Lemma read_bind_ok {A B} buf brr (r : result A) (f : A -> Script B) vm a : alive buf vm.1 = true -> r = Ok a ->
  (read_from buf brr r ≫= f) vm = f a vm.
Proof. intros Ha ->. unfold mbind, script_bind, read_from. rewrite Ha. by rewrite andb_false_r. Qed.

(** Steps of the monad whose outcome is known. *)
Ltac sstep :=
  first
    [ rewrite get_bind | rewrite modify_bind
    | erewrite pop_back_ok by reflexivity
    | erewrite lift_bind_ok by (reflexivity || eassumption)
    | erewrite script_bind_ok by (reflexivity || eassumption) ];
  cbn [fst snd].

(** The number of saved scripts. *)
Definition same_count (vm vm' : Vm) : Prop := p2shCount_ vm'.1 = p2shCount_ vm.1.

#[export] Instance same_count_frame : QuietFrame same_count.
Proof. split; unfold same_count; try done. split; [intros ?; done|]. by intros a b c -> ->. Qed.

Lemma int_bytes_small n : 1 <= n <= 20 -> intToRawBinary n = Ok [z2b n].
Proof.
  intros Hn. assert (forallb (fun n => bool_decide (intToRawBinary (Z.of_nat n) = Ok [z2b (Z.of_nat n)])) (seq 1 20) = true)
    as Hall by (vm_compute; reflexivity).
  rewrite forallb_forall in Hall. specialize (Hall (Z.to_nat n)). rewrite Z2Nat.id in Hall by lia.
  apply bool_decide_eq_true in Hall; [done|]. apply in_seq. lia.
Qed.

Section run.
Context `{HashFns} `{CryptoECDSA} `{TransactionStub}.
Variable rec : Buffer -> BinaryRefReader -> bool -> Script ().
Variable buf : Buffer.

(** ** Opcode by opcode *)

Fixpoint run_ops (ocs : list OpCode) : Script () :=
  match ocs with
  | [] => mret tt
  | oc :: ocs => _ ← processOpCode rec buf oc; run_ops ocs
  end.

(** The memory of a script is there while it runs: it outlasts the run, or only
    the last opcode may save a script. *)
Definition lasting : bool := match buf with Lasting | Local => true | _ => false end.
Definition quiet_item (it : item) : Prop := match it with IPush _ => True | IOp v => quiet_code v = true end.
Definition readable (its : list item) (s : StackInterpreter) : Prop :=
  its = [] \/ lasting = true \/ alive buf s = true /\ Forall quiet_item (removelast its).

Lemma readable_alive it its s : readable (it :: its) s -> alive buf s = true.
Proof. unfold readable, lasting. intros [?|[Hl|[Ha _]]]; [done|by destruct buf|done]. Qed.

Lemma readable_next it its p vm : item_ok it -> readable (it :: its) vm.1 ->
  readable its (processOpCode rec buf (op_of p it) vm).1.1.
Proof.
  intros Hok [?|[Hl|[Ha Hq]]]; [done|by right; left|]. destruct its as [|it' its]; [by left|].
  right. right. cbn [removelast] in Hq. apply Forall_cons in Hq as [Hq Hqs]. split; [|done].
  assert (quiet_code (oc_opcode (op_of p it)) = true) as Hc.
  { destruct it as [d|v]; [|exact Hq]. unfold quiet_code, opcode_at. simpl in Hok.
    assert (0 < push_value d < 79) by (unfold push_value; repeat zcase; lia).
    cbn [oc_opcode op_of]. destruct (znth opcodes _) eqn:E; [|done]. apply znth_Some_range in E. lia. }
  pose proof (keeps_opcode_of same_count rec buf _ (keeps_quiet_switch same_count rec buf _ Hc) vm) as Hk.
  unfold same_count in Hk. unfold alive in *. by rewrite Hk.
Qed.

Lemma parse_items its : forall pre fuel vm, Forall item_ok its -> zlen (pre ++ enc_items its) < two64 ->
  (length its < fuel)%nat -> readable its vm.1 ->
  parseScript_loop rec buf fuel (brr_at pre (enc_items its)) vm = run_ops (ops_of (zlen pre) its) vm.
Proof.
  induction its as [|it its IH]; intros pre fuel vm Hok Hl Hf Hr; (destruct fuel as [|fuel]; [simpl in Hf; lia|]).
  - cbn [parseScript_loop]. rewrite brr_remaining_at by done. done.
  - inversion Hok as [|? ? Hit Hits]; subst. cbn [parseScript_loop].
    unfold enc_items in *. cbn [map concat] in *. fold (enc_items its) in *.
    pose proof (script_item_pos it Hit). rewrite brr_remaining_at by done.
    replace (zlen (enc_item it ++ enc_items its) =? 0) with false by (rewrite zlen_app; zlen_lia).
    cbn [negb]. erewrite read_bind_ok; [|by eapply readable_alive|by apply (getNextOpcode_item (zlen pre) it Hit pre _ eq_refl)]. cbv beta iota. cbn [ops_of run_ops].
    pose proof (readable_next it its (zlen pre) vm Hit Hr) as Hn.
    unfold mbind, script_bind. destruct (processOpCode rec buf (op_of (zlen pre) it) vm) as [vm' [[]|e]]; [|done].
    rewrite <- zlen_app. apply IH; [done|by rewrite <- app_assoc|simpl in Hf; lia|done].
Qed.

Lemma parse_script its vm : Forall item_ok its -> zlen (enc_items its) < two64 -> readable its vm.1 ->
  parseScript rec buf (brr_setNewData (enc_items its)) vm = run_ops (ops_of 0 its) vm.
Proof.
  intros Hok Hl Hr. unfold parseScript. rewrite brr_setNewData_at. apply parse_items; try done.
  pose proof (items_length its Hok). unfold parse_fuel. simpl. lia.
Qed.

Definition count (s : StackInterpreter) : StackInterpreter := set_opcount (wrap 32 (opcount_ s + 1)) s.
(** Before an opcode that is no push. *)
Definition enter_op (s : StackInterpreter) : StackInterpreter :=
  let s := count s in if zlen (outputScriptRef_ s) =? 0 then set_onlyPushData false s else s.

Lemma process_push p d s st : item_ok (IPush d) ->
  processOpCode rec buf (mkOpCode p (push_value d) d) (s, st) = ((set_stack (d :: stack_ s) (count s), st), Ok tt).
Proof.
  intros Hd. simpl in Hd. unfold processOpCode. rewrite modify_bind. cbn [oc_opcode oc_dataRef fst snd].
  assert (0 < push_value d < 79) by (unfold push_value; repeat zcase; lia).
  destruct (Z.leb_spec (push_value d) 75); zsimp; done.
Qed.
----------------
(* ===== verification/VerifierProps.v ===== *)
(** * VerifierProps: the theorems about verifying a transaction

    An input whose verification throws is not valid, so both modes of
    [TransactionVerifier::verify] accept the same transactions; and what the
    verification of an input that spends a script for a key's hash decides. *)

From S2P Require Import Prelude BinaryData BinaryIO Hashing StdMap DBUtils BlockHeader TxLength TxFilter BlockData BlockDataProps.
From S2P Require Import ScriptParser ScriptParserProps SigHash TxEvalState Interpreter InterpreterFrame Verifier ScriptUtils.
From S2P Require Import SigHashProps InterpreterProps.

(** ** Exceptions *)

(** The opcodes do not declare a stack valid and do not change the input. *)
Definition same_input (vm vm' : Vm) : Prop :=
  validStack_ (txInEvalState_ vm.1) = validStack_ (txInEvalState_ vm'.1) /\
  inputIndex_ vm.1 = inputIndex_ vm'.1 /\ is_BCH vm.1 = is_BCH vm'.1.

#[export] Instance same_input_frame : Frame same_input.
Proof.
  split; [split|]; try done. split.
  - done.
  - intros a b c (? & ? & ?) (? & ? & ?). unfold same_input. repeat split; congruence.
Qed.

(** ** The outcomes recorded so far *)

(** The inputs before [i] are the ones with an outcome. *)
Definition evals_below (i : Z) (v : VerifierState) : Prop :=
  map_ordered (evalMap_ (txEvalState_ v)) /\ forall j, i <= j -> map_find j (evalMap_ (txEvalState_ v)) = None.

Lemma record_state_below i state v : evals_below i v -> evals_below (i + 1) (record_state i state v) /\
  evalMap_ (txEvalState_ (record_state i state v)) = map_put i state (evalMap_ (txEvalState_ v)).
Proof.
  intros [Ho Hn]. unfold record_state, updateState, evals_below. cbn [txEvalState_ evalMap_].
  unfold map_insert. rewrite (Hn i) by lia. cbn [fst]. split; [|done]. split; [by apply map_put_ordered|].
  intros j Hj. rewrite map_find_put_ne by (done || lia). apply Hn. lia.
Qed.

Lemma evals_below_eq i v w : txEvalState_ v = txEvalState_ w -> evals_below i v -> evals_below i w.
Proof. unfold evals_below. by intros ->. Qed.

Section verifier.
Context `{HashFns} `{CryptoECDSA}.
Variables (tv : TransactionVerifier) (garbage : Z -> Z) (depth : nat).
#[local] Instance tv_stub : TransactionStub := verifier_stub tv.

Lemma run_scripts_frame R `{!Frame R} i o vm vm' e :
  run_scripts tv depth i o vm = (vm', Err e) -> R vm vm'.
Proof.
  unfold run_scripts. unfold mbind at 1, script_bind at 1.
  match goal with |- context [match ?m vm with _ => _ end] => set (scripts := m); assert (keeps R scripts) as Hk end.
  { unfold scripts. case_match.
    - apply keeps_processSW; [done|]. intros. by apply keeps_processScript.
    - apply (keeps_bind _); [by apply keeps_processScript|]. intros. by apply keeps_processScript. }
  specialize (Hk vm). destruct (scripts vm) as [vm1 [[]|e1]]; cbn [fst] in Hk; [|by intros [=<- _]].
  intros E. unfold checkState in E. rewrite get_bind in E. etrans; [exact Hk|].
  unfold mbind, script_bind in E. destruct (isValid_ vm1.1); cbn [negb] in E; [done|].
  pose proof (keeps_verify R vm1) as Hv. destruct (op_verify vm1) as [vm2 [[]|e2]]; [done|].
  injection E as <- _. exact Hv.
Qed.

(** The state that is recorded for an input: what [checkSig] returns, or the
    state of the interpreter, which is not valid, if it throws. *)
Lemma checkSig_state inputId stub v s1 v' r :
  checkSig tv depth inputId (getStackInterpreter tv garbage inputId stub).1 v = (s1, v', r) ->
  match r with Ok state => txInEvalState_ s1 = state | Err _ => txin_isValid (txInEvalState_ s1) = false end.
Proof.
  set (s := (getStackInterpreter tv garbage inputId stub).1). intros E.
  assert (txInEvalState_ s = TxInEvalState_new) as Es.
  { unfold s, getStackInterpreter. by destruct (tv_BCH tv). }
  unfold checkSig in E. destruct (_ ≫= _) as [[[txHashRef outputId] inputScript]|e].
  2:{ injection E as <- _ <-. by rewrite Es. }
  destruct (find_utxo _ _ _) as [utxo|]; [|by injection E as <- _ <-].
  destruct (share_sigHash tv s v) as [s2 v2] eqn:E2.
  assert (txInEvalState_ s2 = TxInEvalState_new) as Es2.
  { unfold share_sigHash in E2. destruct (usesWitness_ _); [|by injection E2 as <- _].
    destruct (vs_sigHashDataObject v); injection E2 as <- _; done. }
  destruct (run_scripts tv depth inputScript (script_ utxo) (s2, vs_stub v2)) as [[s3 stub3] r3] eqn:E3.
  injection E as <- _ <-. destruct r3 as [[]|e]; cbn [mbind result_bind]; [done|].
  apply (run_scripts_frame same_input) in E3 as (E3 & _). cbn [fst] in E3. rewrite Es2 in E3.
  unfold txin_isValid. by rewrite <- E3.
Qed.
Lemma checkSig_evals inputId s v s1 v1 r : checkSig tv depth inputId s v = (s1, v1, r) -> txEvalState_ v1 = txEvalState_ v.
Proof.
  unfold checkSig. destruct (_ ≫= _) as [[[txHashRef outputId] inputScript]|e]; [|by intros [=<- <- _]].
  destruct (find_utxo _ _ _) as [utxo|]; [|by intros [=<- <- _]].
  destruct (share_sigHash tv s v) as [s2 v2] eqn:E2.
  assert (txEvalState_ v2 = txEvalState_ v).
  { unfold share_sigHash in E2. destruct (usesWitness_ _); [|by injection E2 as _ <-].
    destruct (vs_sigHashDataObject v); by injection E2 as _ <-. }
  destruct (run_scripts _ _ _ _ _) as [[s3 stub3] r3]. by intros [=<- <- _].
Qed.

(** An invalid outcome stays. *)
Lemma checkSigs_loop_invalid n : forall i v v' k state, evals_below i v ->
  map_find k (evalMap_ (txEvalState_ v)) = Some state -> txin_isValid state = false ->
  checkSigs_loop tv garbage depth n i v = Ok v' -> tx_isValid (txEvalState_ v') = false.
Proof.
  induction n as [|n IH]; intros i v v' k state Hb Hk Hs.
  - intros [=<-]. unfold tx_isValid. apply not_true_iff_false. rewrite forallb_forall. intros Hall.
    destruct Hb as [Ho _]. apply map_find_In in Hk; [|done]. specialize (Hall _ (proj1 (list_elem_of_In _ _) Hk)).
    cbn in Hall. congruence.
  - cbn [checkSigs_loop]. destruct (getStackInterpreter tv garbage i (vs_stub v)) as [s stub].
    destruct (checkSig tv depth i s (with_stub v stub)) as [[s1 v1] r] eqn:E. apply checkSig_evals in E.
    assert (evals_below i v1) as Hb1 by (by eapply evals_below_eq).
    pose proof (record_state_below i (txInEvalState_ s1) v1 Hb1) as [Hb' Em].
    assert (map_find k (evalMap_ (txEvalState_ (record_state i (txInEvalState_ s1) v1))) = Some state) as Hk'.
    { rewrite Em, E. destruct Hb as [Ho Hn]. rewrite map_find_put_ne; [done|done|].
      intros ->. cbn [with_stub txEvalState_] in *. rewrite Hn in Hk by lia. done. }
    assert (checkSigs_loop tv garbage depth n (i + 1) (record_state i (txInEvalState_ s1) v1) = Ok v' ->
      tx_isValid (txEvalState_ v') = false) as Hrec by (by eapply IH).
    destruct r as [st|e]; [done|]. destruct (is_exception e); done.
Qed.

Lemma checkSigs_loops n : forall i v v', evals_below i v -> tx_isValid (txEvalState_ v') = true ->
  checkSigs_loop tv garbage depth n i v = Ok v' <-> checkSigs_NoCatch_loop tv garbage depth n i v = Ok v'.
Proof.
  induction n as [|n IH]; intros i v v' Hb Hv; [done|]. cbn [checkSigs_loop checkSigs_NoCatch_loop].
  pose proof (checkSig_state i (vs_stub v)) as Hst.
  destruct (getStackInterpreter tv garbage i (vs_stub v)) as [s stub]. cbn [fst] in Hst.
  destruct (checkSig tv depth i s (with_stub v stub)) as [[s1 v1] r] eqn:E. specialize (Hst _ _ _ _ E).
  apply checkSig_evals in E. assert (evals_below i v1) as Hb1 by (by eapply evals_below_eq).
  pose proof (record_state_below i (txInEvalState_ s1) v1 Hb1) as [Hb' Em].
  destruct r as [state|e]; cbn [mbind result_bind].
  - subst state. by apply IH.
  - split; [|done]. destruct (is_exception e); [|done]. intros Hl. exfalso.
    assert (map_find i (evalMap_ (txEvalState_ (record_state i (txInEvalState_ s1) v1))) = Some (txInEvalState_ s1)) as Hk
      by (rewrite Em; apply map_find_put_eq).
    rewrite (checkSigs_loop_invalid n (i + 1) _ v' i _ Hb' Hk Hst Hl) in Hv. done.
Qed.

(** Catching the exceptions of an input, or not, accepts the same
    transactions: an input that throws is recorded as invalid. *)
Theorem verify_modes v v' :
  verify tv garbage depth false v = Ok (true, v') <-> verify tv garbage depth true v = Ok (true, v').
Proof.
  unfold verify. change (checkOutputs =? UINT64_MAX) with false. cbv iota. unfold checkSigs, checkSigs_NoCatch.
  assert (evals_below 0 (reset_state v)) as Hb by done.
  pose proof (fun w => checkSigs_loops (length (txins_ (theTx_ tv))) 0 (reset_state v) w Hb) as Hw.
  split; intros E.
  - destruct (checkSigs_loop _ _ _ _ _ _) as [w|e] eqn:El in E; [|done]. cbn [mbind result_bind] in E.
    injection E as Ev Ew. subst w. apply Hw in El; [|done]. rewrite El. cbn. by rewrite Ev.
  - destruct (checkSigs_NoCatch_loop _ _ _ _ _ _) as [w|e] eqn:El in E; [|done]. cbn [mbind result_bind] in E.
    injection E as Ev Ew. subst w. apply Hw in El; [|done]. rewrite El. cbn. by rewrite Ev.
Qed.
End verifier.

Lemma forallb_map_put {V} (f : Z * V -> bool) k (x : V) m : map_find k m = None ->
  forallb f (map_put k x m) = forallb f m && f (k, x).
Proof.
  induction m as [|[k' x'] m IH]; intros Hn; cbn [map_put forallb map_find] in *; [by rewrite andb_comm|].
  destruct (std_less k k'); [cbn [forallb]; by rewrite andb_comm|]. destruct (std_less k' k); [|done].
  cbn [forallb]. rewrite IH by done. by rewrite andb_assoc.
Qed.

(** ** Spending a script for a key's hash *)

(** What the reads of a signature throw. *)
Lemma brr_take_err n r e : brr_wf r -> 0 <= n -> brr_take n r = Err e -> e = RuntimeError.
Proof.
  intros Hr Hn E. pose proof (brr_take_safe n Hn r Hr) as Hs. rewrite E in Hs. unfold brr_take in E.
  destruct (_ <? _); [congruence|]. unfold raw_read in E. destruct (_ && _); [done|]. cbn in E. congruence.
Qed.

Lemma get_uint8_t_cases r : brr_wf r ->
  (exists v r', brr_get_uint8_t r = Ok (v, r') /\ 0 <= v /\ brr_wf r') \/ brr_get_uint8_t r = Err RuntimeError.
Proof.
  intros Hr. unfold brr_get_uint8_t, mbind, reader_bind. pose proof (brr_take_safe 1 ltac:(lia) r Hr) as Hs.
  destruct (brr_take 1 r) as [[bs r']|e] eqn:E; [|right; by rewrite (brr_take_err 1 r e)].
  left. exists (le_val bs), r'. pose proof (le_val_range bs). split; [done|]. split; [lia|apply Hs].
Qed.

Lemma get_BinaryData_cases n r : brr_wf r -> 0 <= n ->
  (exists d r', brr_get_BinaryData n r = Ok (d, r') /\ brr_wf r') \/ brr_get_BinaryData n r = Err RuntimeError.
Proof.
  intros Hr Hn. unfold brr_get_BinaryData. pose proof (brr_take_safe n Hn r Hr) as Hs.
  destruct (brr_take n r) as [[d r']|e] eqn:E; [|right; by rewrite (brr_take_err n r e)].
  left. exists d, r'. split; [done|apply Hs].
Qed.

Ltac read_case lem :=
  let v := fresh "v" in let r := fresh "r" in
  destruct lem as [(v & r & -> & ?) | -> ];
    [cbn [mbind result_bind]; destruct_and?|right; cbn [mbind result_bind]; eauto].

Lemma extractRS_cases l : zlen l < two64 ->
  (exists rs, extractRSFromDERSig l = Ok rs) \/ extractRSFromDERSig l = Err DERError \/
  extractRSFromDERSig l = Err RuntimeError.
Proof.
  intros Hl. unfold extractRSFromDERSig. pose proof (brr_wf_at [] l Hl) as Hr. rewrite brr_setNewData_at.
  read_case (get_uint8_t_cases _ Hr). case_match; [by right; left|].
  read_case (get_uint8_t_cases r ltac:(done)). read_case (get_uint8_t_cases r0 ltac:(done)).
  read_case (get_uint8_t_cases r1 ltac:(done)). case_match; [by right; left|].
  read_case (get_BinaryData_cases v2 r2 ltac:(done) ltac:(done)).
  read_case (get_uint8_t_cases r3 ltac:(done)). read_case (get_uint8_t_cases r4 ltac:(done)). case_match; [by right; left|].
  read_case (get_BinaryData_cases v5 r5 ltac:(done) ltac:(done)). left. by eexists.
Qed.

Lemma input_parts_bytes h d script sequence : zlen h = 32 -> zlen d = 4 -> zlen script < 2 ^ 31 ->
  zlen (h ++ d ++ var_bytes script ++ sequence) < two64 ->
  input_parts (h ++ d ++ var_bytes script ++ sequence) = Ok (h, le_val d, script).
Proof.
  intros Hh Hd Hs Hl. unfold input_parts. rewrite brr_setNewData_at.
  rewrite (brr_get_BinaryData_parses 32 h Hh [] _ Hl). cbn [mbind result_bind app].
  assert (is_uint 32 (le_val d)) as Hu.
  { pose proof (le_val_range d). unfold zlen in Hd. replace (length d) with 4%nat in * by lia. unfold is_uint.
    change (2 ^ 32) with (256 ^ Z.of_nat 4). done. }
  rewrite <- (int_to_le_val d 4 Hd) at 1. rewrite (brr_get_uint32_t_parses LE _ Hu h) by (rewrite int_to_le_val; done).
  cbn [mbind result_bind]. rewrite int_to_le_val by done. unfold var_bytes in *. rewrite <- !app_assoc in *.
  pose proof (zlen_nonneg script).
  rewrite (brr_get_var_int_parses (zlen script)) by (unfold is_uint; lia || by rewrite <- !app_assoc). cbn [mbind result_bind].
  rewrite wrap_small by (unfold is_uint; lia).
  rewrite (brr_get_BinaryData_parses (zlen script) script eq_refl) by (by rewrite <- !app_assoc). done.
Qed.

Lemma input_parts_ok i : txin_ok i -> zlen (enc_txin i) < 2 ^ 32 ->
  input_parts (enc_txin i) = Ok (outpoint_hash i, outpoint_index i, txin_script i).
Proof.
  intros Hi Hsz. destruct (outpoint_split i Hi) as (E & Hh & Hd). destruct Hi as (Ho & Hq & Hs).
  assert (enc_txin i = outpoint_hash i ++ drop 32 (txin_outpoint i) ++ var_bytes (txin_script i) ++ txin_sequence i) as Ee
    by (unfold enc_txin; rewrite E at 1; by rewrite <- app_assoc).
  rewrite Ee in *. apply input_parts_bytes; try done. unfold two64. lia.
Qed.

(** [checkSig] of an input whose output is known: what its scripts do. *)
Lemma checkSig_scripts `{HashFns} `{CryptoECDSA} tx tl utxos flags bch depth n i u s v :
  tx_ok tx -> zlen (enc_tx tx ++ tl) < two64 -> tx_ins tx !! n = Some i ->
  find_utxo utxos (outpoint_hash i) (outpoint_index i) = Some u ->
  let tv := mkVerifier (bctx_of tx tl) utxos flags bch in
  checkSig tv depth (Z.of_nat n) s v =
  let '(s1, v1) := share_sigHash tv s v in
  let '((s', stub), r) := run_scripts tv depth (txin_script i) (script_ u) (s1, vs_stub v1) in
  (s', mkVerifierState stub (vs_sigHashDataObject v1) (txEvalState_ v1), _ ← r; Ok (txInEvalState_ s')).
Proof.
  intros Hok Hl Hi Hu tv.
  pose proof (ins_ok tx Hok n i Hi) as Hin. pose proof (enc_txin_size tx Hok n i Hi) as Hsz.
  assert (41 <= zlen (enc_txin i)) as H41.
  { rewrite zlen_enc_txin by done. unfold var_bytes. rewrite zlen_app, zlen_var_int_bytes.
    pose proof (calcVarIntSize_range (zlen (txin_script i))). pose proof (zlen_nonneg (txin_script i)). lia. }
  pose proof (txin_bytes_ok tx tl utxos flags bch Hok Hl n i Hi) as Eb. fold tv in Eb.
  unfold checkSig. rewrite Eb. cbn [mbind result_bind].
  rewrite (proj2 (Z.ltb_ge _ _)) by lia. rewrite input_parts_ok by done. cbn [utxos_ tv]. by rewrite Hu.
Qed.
----------------
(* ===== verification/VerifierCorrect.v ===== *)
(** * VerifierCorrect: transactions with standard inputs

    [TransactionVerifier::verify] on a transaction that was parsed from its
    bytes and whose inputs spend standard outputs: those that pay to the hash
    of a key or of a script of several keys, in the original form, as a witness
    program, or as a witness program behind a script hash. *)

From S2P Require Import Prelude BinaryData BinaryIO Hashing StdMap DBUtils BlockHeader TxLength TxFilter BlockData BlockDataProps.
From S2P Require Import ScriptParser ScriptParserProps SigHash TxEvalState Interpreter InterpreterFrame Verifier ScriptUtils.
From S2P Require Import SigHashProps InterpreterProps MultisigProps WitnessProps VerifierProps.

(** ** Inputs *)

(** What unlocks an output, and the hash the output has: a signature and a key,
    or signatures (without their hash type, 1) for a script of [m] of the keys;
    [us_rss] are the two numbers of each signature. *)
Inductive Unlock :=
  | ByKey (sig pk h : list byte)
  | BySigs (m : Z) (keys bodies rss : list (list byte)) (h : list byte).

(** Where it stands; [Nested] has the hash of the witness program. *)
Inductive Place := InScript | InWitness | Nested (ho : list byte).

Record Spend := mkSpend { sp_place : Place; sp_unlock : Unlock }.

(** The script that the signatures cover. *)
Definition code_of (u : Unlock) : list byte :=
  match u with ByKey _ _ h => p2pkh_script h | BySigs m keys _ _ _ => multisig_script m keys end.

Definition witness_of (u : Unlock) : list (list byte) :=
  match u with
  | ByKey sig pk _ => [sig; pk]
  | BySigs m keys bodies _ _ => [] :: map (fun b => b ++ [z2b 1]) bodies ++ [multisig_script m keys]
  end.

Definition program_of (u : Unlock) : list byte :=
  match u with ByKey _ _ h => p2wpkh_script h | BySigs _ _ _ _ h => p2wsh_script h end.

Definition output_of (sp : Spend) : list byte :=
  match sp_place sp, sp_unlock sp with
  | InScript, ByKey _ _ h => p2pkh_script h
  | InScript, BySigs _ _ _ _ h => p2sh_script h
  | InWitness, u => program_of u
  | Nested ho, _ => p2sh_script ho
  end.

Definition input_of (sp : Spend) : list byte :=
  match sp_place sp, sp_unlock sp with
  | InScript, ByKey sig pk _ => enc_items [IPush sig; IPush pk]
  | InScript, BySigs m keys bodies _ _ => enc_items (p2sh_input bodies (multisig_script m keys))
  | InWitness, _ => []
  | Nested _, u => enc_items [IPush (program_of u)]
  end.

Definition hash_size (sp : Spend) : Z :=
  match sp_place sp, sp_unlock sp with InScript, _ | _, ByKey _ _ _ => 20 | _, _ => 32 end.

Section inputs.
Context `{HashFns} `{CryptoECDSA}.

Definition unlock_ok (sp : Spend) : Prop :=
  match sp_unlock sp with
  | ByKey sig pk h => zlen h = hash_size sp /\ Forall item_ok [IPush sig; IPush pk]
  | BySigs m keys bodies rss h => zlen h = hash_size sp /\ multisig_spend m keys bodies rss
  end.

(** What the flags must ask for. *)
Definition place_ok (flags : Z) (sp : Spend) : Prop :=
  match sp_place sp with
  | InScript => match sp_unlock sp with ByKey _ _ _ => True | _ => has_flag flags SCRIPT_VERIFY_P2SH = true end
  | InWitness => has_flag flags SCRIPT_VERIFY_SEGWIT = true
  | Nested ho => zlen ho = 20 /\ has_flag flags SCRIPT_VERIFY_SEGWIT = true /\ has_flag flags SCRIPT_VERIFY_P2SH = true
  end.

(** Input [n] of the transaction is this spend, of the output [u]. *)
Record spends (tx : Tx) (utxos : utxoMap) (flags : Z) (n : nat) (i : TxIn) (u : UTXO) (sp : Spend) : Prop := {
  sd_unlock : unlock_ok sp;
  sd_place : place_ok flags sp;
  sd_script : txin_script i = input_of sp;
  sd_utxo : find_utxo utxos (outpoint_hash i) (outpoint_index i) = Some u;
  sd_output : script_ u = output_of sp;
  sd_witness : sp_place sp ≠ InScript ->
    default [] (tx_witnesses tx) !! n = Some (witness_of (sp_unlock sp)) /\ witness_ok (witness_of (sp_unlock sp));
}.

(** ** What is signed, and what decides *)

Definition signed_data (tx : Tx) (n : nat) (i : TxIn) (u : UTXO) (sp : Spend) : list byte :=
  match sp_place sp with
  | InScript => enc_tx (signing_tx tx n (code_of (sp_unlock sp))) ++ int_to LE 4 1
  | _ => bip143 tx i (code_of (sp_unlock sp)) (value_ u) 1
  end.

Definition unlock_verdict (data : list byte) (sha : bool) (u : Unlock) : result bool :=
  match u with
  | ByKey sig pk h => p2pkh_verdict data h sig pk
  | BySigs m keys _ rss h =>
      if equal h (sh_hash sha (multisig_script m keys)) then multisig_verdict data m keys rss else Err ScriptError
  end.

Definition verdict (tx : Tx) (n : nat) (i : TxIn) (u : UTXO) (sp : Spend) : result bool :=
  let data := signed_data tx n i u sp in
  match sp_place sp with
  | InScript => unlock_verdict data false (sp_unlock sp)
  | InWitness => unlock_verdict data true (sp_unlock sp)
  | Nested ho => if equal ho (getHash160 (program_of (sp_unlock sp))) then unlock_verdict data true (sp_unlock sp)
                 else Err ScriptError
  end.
----------------
TRY IT: Look above for the line containing "read_case (get_uint8_t_cases r3" and the line containing "zlen (h ++ d". Transcribe both, with the lines between them, exactly.

ANSWER TO THE EXERCISE:
  read_case (get_uint8_t_cases r3 ltac:(done)). read_case (get_uint8_t_cases r4 ltac:(done)). case_match; [by right; left|].
  read_case (get_BinaryData_cases v5 r5 ltac:(done) ltac:(done)). left. by eexists.
Qed.

Lemma input_parts_bytes h d script sequence : zlen h = 32 -> zlen d = 4 -> zlen script < 2 ^ 31 ->
  zlen (h ++ d ++ var_bytes script ++ sequence) < two64 ->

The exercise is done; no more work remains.